LE MONDE | • Mis à jour le Par Clément Lacombe
“Mignonne, allons voir si la rose…” Mais attention, le chemin risque d’être long. Car ces fleurs prennent de plus en plus l’avion. Les pays du Nord, longtemps seuls producteurs, sont concurrencés depuis peu par l’Amérique du Sud ou l’Afrique. Plus besoin de serres chauffées ; le coût du transport est compensé par les économies d’énergie. La production mondiale est désormais à 60 % néerlandaise, 20 % kényane, 5 % équatorienne, explique-t-on chez Thomas Fleurs, le deuxième grossiste français du secteur. Résultat, les importations de roses en France ont quasiment doublé en dix ans.
“VALEUR REFUGE DE LA FLEUR”
Au Kenya, la production de roses, exportée à 97 % vers l’Europe, génère 80 000 emplois directs, 500 000 indirects, et est devenue la première source de devisesdu pays. Alors, quand les avions-cargos restent scotchés sur le tarmac de Nairobi faute de pouvoir décoller vers le Vieux Continent, c’est tout un pays qui s’inquiète.
Coupée le lundi matin dans la vallée du Rift, la fleur décolle en temps normal le soir même de Nairobi avant d’être vendue le jeudi matin dans les échoppes françaises. Entre-temps, elle ont fait le détour quasi obligé par les six marchés au cadran du géant néerlandais FloraHolland. Une sorte de Wall Street de la fleur, avec ses écrans géants électroniques et ses traders derrière leurs ordinateurs ou pendus au téléphone. Mais ici, point de collateralized debt obligation (CDO) ou decredit default swaps (CDS). Juste 20 000 variétés différentes de fleurs acquises chaque jour par les 3 500 acheteurs. En 2008, environ 3,5 milliards de tiges de roses y ont transité.

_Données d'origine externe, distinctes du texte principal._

(** * Lightmap tracer: direct light, indirect light and the indirect filter

    A shallow embedding of the lightmap baking core (ParallelFor,
    RandomDirection, RandomHemisphereDirection, GetKernel, GetLuminance,
    CalculateEdgeWeight, BakeDirectionalLight, BakeIndirectLight and
    FilterIndirectLight) together with the properties of the baking
    pipeline that are established on it.

    Conventions of the embedding:
    - [unsigned] values are integers in [0, 2^32) and every arithmetic
      operation on them is reduced modulo 2^32;
    - [float] is an abstract carrier [F] with the operations of the class
      [FloatOps]; every definition and every general theorem is stated for
      an arbitrary instance.  Two instances are provided: IEEE binary32
      ([float32], built on [SpecFloat]) for evaluating the code on concrete
      inputs, and the real numbers for statements about exact arithmetic;
    - a call ends in an [Outcome]: a value, a failed [assert], undefined
      behaviour (an access outside an array, a read of an uninitialised
      array slot, a division of integers by zero) or an exhausted
      iteration budget for the rejection loop of [RandomDirection];
    - [assert] is the macro of a build that compiles the assertions in
      ([NDEBUG] not defined).  The functions that contain an assertion
      are given a second time, with the suffix [_NDEBUG], for the build
      in which [assert] expands to nothing;
    - the tasks of [ParallelFor] are executed one after another in the
      order in which they are posted. *)

From Stdlib Require Import ZArith Lia List Reals Lra.
From Stdlib Require Import Floats.SpecFloat.
From stdpp Require Import base option list list_numbers numbers.

Local Open Scope Z_scope.

(** ** Outcomes *)

Inductive Outcome (A : Type) : Type :=
| Ok (a : A)
| AssertFail
| Undefined
| OutOfFuel.

Arguments Ok {A} a.
Arguments AssertFail {A}.
Arguments Undefined {A}.
Arguments OutOfFuel {A}.

#[global] Instance Outcome_ret : MRet Outcome := @Ok.

#[global] Instance Outcome_bind : MBind Outcome := λ A B f m,
  match m with
  | Ok a => f a
  | AssertFail => AssertFail
  | Undefined => Undefined
  | OutOfFuel => OutOfFuel
  end.

(** [assert(c)] in a build that compiles the assertions in ([NDEBUG] not
    defined): a check that fails ends the call.  With [NDEBUG] the macro
    expands to nothing: see [GetKernel_NDEBUG], [BakeIndirectLight_NDEBUG]
    and [FilterIndirectLight_NDEBUG]. *)
Definition assert (c : bool) : Outcome unit :=
  if c then Ok tt else AssertFail.

(** [v[i]] on a vector or an array: outside the bounds the behaviour is
    undefined. *)
Definition at_index {A} (v : list A) (i : Z) : Outcome A :=
  if decide (0 ≤ i) then
    match v !! Z.to_nat i with
    | Some a => Ok a
    | None => Undefined
    end
  else Undefined.

(** [v[i] = a] *)
Definition set_index {A} (v : list A) (i : Z) (a : A) : Outcome (list A) :=
  if decide (0 ≤ i < Z.of_nat (length v)) then Ok (<[Z.to_nat i := a]> v)
  else Undefined.

(** Running a loop body over a list of loop indices, threading the state. *)
Fixpoint foldM {A S} (body : A → S → Outcome S) (l : list A) (s : S) : Outcome S :=
  match l with
  | [] => Ok s
  | a :: l' => s' ← body a s; foldM body l' s'
  end.

(** The indices visited by [for (i = fromIndex; i < toIndex; ++i)]. *)
Definition loop_indices (fromIndex toIndex : Z) : list Z :=
  seqZ fromIndex (toIndex - fromIndex).

(** [for (unsigned i = fromIndex; i < toIndex; ++i) body(i)] *)
Definition for_range {S} (fromIndex toIndex : Z) (body : Z → S → Outcome S)
    (s : S) : Outcome S :=
  foldM body (loop_indices fromIndex toIndex) s.

(** ** Arithmetic of [unsigned] *)

Definition wrap32 (z : Z) : Z := z mod 2 ^ 32.

Definition uadd (a b : Z) : Z := wrap32 (a + b).
Definition usub (a b : Z) : Z := wrap32 (a - b).
Definition umul (a b : Z) : Z := wrap32 (a * b).

(** [ea::min(a, b)] is [b < a ? b : a], [ea::max(a, b)] is [a < b ? b : a]. *)
Definition ea_min (a b : Z) : Z := if b <? a then b else a.
Definition ea_max (a b : Z) : Z := if a <? b then b else a.

(** A vector's [size()] passed as an [unsigned] argument. *)
Definition size_unsigned {A} (v : list A) : Z := wrap32 (Z.of_nat (length v)).

(** ** ParallelFor *)

Definition chunkSize (count numThreads : Z) : Z :=
  usub (uadd count numThreads) 1 / numThreads.

Definition fromIndex (count numThreads i : Z) : Z :=
  umul i (chunkSize count numThreads).

Definition toIndex (count numThreads i : Z) : Z :=
  ea_min (uadd (fromIndex count numThreads i) (chunkSize count numThreads)) count.

(** The task posted for thread [i]. *)
Definition ParallelFor_task {S} (count numThreads : Z)
    (callback : Z → Z → S → Outcome S) (i : Z) (s : S) : Outcome S :=
  callback (fromIndex count numThreads i) (toIndex count numThreads i) s.

Definition ParallelFor {S} (count numThreads : Z)
    (callback : Z → Z → S → Outcome S) (s : S) : Outcome S :=
  if decide (numThreads = 0) then Undefined
  else foldM (ParallelFor_task count numThreads callback) (seqZ 0 numThreads) s.

(** The [(fromIndex, toIndex)] pairs handed to the callback, in posting
    order, and the indices a callback of the form
    [for (i = fromIndex; i < toIndex; ++i)] visits on them. *)
Definition ParallelFor_chunks (count numThreads : Z) : list (Z * Z) :=
  (λ i, (fromIndex count numThreads i, toIndex count numThreads i)) <$> seqZ 0 numThreads.

Definition ParallelFor_indices (count numThreads : Z) : list Z :=
  mjoin ((λ c : Z * Z, loop_indices c.1 c.2) <$> ParallelFor_chunks count numThreads).

(** ** Floating-point numbers

    The operations of [float] the code uses.  [of_int] is the conversion
    of an integer constant or of an [int] value ([static_cast<float>]);
    [lit_0_001] is the literal [0.001f]. *)

Class FloatOps (F : Type) : Type := {
  of_int : Z → F;
  lit_0_001 : F;
  fadd : F → F → F;
  fsub : F → F → F;
  fmul : F → F → F;
  fdiv : F → F → F;
  fneg : F → F;
  fltb : F → F → bool;
}.

Declare Scope float_scope.
Delimit Scope float_scope with flt.
Infix "⊕" := fadd (at level 50, left associativity) : float_scope.
Infix "⊖" := fsub (at level 50, left associativity) : float_scope.
Infix "⊗" := fmul (at level 40, left associativity) : float_scope.
Infix "⊘" := fdiv (at level 40, left associativity) : float_scope.
Local Open Scope float_scope.

(** [ea::max(a, b)] on [float]: [a < b ? b : a]. *)
Definition fmax `{FloatOps F} (a b : F) : F := if fltb a b then b else a.

(** ** Vectors

    The vector and colour classes of the engine's math library are not
    among the sources.  They are records of [float] coordinates with
    componentwise arithmetic; a default-constructed vector is zero. *)

Record Vector2 (F : Type) : Type := mkVector2 { x2_ : F; y2_ : F }.
Record Vector3 (F : Type) : Type := mkVector3 { x_ : F; y_ : F; z_ : F }.
Record Vector4 (F : Type) : Type := mkVector4 { x4_ : F; y4_ : F; z4_ : F; w4_ : F }.
Record Color (F : Type) : Type := mkColor { r_ : F; g_ : F; b_ : F; a_ : F }.
Record IntVector2 : Type := mkIntVector2 { ix_ : Z; iy_ : Z }.

Arguments mkVector2 {F} _ _.
Arguments x2_ {F} _.
Arguments y2_ {F} _.
Arguments mkVector3 {F} _ _ _.
Arguments x_ {F} _.
Arguments y_ {F} _.
Arguments z_ {F} _.
Arguments mkVector4 {F} _ _ _ _.
Arguments x4_ {F} _.
Arguments y4_ {F} _.
Arguments z4_ {F} _.
Arguments w4_ {F} _.
Arguments mkColor {F} _ _ _ _.
Arguments r_ {F} _.
Arguments g_ {F} _.
Arguments b_ {F} _.
Arguments a_ {F} _.

Section VectorOps.
Context {F : Type} `{!FloatOps F}.

(** [Vector3()] *)
Definition Vector3_zero : Vector3 F := mkVector3 (of_int 0) (of_int 0) (of_int 0).

(** [Vector4(v, w)] *)
Definition Vector4_of (v : Vector3 F) (w : F) : Vector4 F :=
  mkVector4 (x_ v) (y_ v) (z_ v) w.

(** [Color{ r, g, b }]: alpha is 1. *)
Definition Color_rgb (r g b : F) : Color F := mkColor r g b (of_int 1).

(** [Color::ToVector3] *)
Definition ToVector3 (c : Color F) : Vector3 F := mkVector3 (r_ c) (g_ c) (b_ c).

Definition v3neg (a : Vector3 F) : Vector3 F :=
  mkVector3 (fneg (x_ a)) (fneg (y_ a)) (fneg (z_ a)).
Definition v3add (a b : Vector3 F) : Vector3 F :=
  mkVector3 (x_ a ⊕ x_ b) (y_ a ⊕ y_ b) (z_ a ⊕ z_ b).
Definition v3sub (a b : Vector3 F) : Vector3 F :=
  mkVector3 (x_ a ⊖ x_ b) (y_ a ⊖ y_ b) (z_ a ⊖ z_ b).
Definition v3scale (a : Vector3 F) (k : F) : Vector3 F :=
  mkVector3 (x_ a ⊗ k) (y_ a ⊗ k) (z_ a ⊗ k).
Definition v3div (a : Vector3 F) (k : F) : Vector3 F :=
  mkVector3 (x_ a ⊘ k) (y_ a ⊘ k) (z_ a ⊘ k).
Definition DotProduct (a b : Vector3 F) : F :=
  x_ a ⊗ x_ b ⊕ y_ a ⊗ y_ b ⊕ z_ a ⊗ z_ b.
Definition LengthSquared (a : Vector3 F) : F :=
  x_ a ⊗ x_ a ⊕ y_ a ⊗ y_ a ⊕ z_ a ⊗ z_ a.
(** One pass through the body of the loop: the value stored under
    [source_name]. *)
Definition collect_source (reply : ClassificationCollector.http_reply) : value :=
  match reply with
  | ClassificationCollector.TransportError e => error_dict (exn_msg e)
  | ClassificationCollector.Response status b =>
      if Nat.eqb status 200 then
        match b with
        | ClassificationCollector.Json data => data
        | ClassificationCollector.Malformed e => error_dict (exn_msg e)
        end
      else error_dict ("HTTP " ++ QualityReport.nat_to_string status)
  end.

Definition collect_current_data (api_base_url : string) (net : network)
  : result dict :=
  match session_failure net with
  | Some e => Raise e
  | None =>
      Ok (fold_left
            (fun collected_data src =>
               BaseGenerator.dict_set collected_data (fst src)
                 (collect_source (get net (api_base_url ++ snd src))))
            data_sources [])
  end.

(** ** quality_report.py: [_collect_comprehensive_data] *)

Definition initial_collected_data (now : string) : dict :=
  [("timestamp", VStr now);
   ("classification", VNone);
   ("forecasting", VNone);
   ("quality", VNone);
   ("rl_actions", VNone);
   ("collection_errors", VList [])].

(** [collected_data['collection_errors'].append(msg)] *)
Definition append_error (collected_data : dict) (msg : string) : dict :=
  match lookup collected_data "collection_errors" with
  | Some (VList errors) =>
      BaseGenerator.dict_set collected_data "collection_errors"
        (VList (errors ++ [VStr msg]))
  | _ => collected_data
  end.

(** [if key in api_data: collected_data[key] = api_data[key]
     else: collected_data['collection_errors'].append(msg)] *)
Definition map_source (api_data : dict) (key msg : string) (collected_data : dict)
  : dict :=
  if has_key api_data key
  then BaseGenerator.dict_set collected_data key (get_or_none api_data key)
  else append_error collected_data msg.

(** [now] is the clock at the start, [later] the clock in the handler. *)
Definition _collect_comprehensive_data (now later : string)
    (api_base_url : string) (net : network) : dict :=
  match collect_current_data api_base_url net with
  | Raise e => [("error", VStr (exn_msg e)); ("timestamp", VStr later)]
  | Ok api_data =>
      map_source api_data "rl_actions" "RL data not available"
        (map_source api_data "quality" "Quality data not available"
           (map_source api_data "forecasting" "Forecasting data not available"
              (map_source api_data "classification"
                 "Classification data not available"
                 (initial_collected_data now))))
  end.

(** ** quality_report.py: the data-source section and the appendix *)

Definition source_mapping : list (string * string) :=
  [("classification_data", "ML Classification Service");
   ("forecasting_data", "Time Series Forecasting Service");
   ("quality_data", "Quality Assessment Service");
   ("rl_data", "Reinforcement Learning Service")].

Definition _get_data_source_info (collected_data : dict) : list (string * string) :=
  map (fun km =>
         (snd km,
          if truthy (get_or_none collected_data (fst km))
          then "Available" else "Unavailable"))
      source_mapping.

Record data_summary : Type := {
  collection_timestamp : value;
  sources_attempted : nat;
  sources_successful : nat;
  data_points_collected : nat;
  errors_encountered : nat }.

(** The number added to ['data_points_collected'] for one source. *)
Definition data_points (data : value) : nat :=
  match data with
  | VDict d => List.length d
  | VList l => List.length l
  | _ => 0
  end.

Definition _create_data_summary (collected_data : dict) : result data_summary :=
  errors <- len (get_default collected_data "collection_errors" (VList [])) ;;
  let found :=
    filter (fun key => truthy (get_or_none collected_data key))
           (map fst source_mapping) in
  Ok {| collection_timestamp := get_or_none collected_data "timestamp";
        sources_attempted := 4;
        sources_successful := List.length found;
        data_points_collected :=
          list_sum (map (fun key => data_points (get_or_none collected_data key)) found);
        errors_encountered := errors |}.

(** ** quality_report.py: [_generate_llm_report] *)

(** [_parse_llm_content] ends every path, the failing one too, with a
    dictionary; it is kept as a function of the content. *)
Definition _generate_llm_report (c : Gemini.client)
    (_parse_llm_content : string -> value) (fx : Gemini.effects)
  : result value * Gemini.effects :=
  let run := Gemini.generate_comprehensive_report c "quality_control" false fx in
  (answer <- fst run ;;
   match answer with
   | None => Raise (attribute_error "'NoneType' object has no attribute 'get'")
   | Some r =>
       if String.eqb (Gemini.status r) "success"
       then Ok (_parse_llm_content (Gemini.content r))
       else Raise (Exn "Exception"
                     ("LLM generation failed: "
                        ++ match Gemini.error r with
                           | Some msg => msg
                           | None => "Unknown error"
                           end))
   end,
   snd run).

(** Step 3 of [generate_report] with the Gemini client wired in;
    [template] is what [_generate_enhanced_template_report] gives. *)
Definition report_content_with (c : Gemini.client)
    (_parse_llm_content : string -> value) (template : result value)
    (fx : Gemini.effects) : result value :=
  if Gemini.available c then
    try_except (fst (_generate_llm_report c _parse_llm_content fx))
      (fun _ => template)
  else template.

(** ** base_generator.py: [get_relevant_context] *)

(** [list.sort(key=lambda x: x.get('relevance_score', 0), reverse=True)]:
    the stable sort by decreasing key, written as an insertion from the
    right; an item goes before the items of the same score that
    followed it. *)
Fixpoint insert_by_relevance (x : KnowledgeBase.context_item)
    (l : list KnowledgeBase.context_item) : list KnowledgeBase.context_item :=
  match l with
  | [] => [x]
  | y :: l' =>
      if Qle_bool (KnowledgeBase.relevance_score y) (KnowledgeBase.relevance_score x)
      then x :: y :: l'
      else y :: insert_by_relevance x l'
  end.

Fixpoint sort_by_relevance (l : list KnowledgeBase.context_item)
  : list KnowledgeBase.context_item :=
  match l with
  | [] => []
  | x :: l' => insert_by_relevance x (sort_by_relevance l')
  end.

Definition get_relevant_context (kb : KnowledgeBase.manager) (query : string)
  : list KnowledgeBase.context_item :=
  let historical_context :=
    KnowledgeBase.search_relevant_context kb query "historical_data" 5 in
  let documentation_context :=
    KnowledgeBase.search_relevant_context kb query "documentation" 5 in
  sort_by_relevance (historical_context ++ documentation_context).

(** ** Vocabulary *)

(** The endpoint answered 200 with a JSON value. *)
Definition answered (reply : ClassificationCollector.http_reply) : option value :=
  match reply with
  | ClassificationCollector.Response status (ClassificationCollector.Json data) =>
      if Nat.eqb status 200 then Some data else None
  | _ => None
  end.

(** The reply counts for [_extract_real_metrics]: a 200 answer that is
    truthy and in which 'error' is not found. *)
Definition usable (reply : ClassificationCollector.http_reply) : bool :=
  match answered reply with
  | Some data =>
      truthy data && match contains "error" data with Ok false => true | _ => false end
  | None => false
  end.

Definition path_of (source_name : string) : string :=
  match lookup (map (fun src => (fst src, VStr (snd src))) data_sources) source_name with
  | Some (VStr p) => p
  | _ => ""
  end.

(** The number of configured sources with a usable reply. *)
Definition usable_sources (api_base_url : string) (net : network) : nat :=
  List.length
    (filter (fun k => usable (get net (api_base_url ++ path_of k)))
            QualityReport.configured_sources).

(** ** Sample networks *)

Definition ok_reply (data : value) : ClassificationCollector.http_reply :=
  ClassificationCollector.Response 200 (ClassificationCollector.Json data).

(** Every endpoint answers 200 with a small object. *)
Definition all_up : network :=
  {| session_failure := None;
     get := fun _ => ok_reply (VDict [("model_type", VStr "baseline")]) |}.

(** Every endpoint answers 503. *)
Definition all_down : network :=
  {| session_failure := None;
     get := fun _ => ClassificationCollector.Response 503
                       (ClassificationCollector.Json VNone) |}.

End ReportPipeline.

(* ===================================================================== *)
(** * llm_integration/gemini_client.py: [_extract_detailed_metrics] *)
(* ===================================================================== *)

Module GeminiMetrics.
Import Py PyNotations.

(** The dictionary [metrics].  ['sensor_summary'] keeps the numeric
    readings in iteration order ([None] stands for 'No sensor data
    available', the empty list for 'No valid sensor readings'); the
    [:.2f] around each of them is formatting only. *)
Record detailed_metrics : Type := {
  defect_probability : value;
  quality_class : value;
  risk_level : value;
  predicted_waste : value;
  predicted_production : value;
  forecast_horizon : value;
  sensor_summary : option (list (string * Q));
  data_sources : list string;
  data_quality_score : Q;
  extraction_error : option string }.
(** *** The worker reference of a job *)

Lemma noWorker_processLoop (maxC : Z) (q : list (nat * QueuedJob)) :
  forall active, noWorker q -> noWorker (snd (fst (processLoop maxC active q))).
Proof.
  induction q as [|[k job] rest IH]; intros active Hq; cbn [processLoop].
  - constructor.
  - inversion Hq as [|? ? Hjob Hrest]; subst.
    destruct (negb (ProcessStatus.eqb (status job) ProcessStatus.QUEUED)).
    + specialize (IH active Hrest).
      destruct (processLoop maxC active rest) as [[a rest'] started].
      cbn in *. constructor; assumption.
    + destruct (active + 1 >=? maxC)%Z.
      * cbn. constructor; [exact Hjob | exact Hrest].
      * specialize (IH (active + 1)%Z Hrest).
        destruct (processLoop maxC (active + 1) rest) as [[a rest'] started].
        cbn in *. constructor; assumption.
Qed.

Lemma noWorker_processQueue (s : t) :
  noWorker (queue s) -> noWorker (queue (processQueue s)).
Proof.
  intros Hq. unfold processQueue.
  destruct (activeJobs s >=? maxConcurrent (config s))%Z; [exact Hq|].
  pose proof (noWorker_processLoop (maxConcurrent (config s)) (queue s)
                (activeJobs s) Hq) as Hloop.
  destruct (processLoop (maxConcurrent (config s)) (activeJobs s) (queue s))
    as [[a q'] started].
  exact Hloop.
Qed.

Lemma noWorker_Map_set (q : list (nat * QueuedJob)) (n : nat) (job : QueuedJob) :
  noWorker q -> worker job = None -> noWorker (Map_set q n job).
Proof.
  induction q as [|[k j] q IH]; intros Hq Hjob; cbn [Map_set].
  - repeat constructor. exact Hjob.
  - inversion Hq as [|? ? Hj Hrest]; subst.
    destruct (k =? n); constructor.
    + exact Hjob.
    + exact Hrest.
    + exact Hj.
    + exact (IH Hrest Hjob).
Qed.

Lemma noWorker_delete (q : list (nat * QueuedJob)) (jobId : nat) :
  noWorker q -> noWorker (Map_delete q jobId).
Proof.
  unfold noWorker, Map_delete. rewrite !Forall_forall.
  intros Hq kj Hin. apply filter_In in Hin as [Hin _]. exact (Hq kj Hin).
Qed.

Lemma noWorker_setStatusOf (q : list (nat * QueuedJob)) (jobId : nat)
    (st : ProcessStatus.t) :
  noWorker q -> noWorker (setStatusOf jobId st q).
Proof.
  unfold noWorker, setStatusOf. rewrite !Forall_forall.
  intros Hq kj Hin. apply in_map_iff in Hin as [[k j] [<- Hin]].
  specialize (Hq (k, j) Hin). cbn in *. destruct (k =? jobId); exact Hq.
Qed.

Lemma noWorker_get (q : list (nat * QueuedJob)) (jobId : nat) (job : QueuedJob) :
  noWorker q -> Map_get q jobId = Some job -> worker job = None.
Proof.
  induction q as [|[k j] q IH]; intros Hq Hget; cbn [Map_get] in Hget.
  - discriminate.
  - inversion Hq as [|? ? Hj Hrest]; subst.
    destruct (k =? jobId); [injection Hget as <-; exact Hj | exact (IH Hrest Hget)].
Qed.

Lemma hasRunningWorker_none (job : QueuedJob) :
  worker job = None -> hasRunningWorker job = None.
Proof. unfold hasRunningWorker. now intros ->. Qed.

Lemma cancelEach_noWorker (q : list (nat * QueuedJob)) :
  forall ps cancels, noWorker q -> snd (cancelEach q ps cancels) = cancels.
Proof.
  induction q as [|[k job] rest IH]; intros ps cancels Hq; cbn [cancelEach].
  - reflexivity.
  - inversion Hq as [|? ? Hjob Hrest]; subst. cbn [snd] in Hjob.
    rewrite (hasRunningWorker_none job Hjob). now apply IH.
Qed.

(** One event keeps the tracked jobs without a worker and the log of
    forwarded cancellations empty. *)
Lemma noWorker_step (s s' : t) (e : Event) :
  noWorker (queue s) /\ workerCancels s = [] ->
  step s e = Some s' ->
  noWorker (queue s') /\ workerCancels s' = [].
Proof.
  intros [Hq Hc] Hstep.
  destruct e as [operation | jobId | | jobId outcome]; cbn [step] in Hstep.
  - injection Hstep as <-. unfold submitJob. cbn [fst]. split.
    + apply noWorker_processQueue. cbn.
      apply noWorker_Map_set; [exact Hq | reflexivity].
    + unfold processQueue. cbn.
      destruct (activeJobs s >=? maxConcurrent (config s))%Z; [exact Hc|].
      destruct (processLoop _ _ _) as [[n q'] started]. exact Hc.
  - injection Hstep as <-. unfold cancelJob.
    destruct (Map_get (queue s) jobId) as [job|] eqn:Hget; cbn [fst];
      [|split; assumption].
    rewrite (hasRunningWorker_none job (noWorker_get _ _ _ Hq Hget)).
    cbn [fst]. split.
    + apply noWorker_processQueue. cbn.
      apply noWorker_delete. now apply noWorker_setStatusOf.
    + unfold processQueue. cbn.
      destruct (activeJobs s >=? maxConcurrent (config s))%Z; [exact Hc|].
      destruct (processLoop _ _ _) as [[n q'] started]. exact Hc.
  - injection Hstep as <-. unfold cancelAll.
    pose proof (cancelEach_noWorker (queue s) (promises s) (workerCancels s) Hq)
      as Hcancel.
    destruct (cancelEach (queue s) (promises s) (workerCancels s)) as [ps cancels].
    cbn in *. split; [constructor | congruence].
  - destruct (existsb (Nat.eqb jobId) (inflight s)); [|discriminate].
    injection Hstep as <-. unfold onSettled, cleanupJob.
    destruct outcome as [result | error]; split;
      try (apply noWorker_processQueue; cbn;
           apply noWorker_delete; now apply noWorker_setStatusOf);
      unfold processQueue; cbn;
      match goal with
      | |- context [(?x >=? ?y)%Z] => destruct (x >=? y)%Z; [exact Hc|]
      end;
      destruct (processLoop _ _ _) as [[n q'] started]; exact Hc.
Qed.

“Quelque 60 % de la production mondiale de fleurs passent par les Pays-Bas”, explique Dominique Munier, directeur général de Monceau Fleurs, un réseau de 450 magasins en France. Et d’ajouter que “la rose, c’est la valeur refuge de la fleur. Quand le consommateur ne sait pas quoi acheter, il se tourne vers elle.” En 2008, la rose a représenté 69,2 % des sommes dépensées par les Français pour l’achat de fleurs coupées à la pièce, selon l’établissement public FranceAgrimer. Soit 451 millions d’euros.
Conséquence du blocus aérien, la rose kényane a vu son prix bondir de 25 %, explique-t-on chez Thomas Fleurs. La situation se normalise, mais à dix jours près, les conséquences auraient pu être “catastrophiques”. Car cette petite fleur accompagne souvent le bouquet de muguet, qui, lui, est produit à 85 % dans la région nantaise. Rien à craindre pour le 1er mai, même si Eyjafjöll refait des siennes.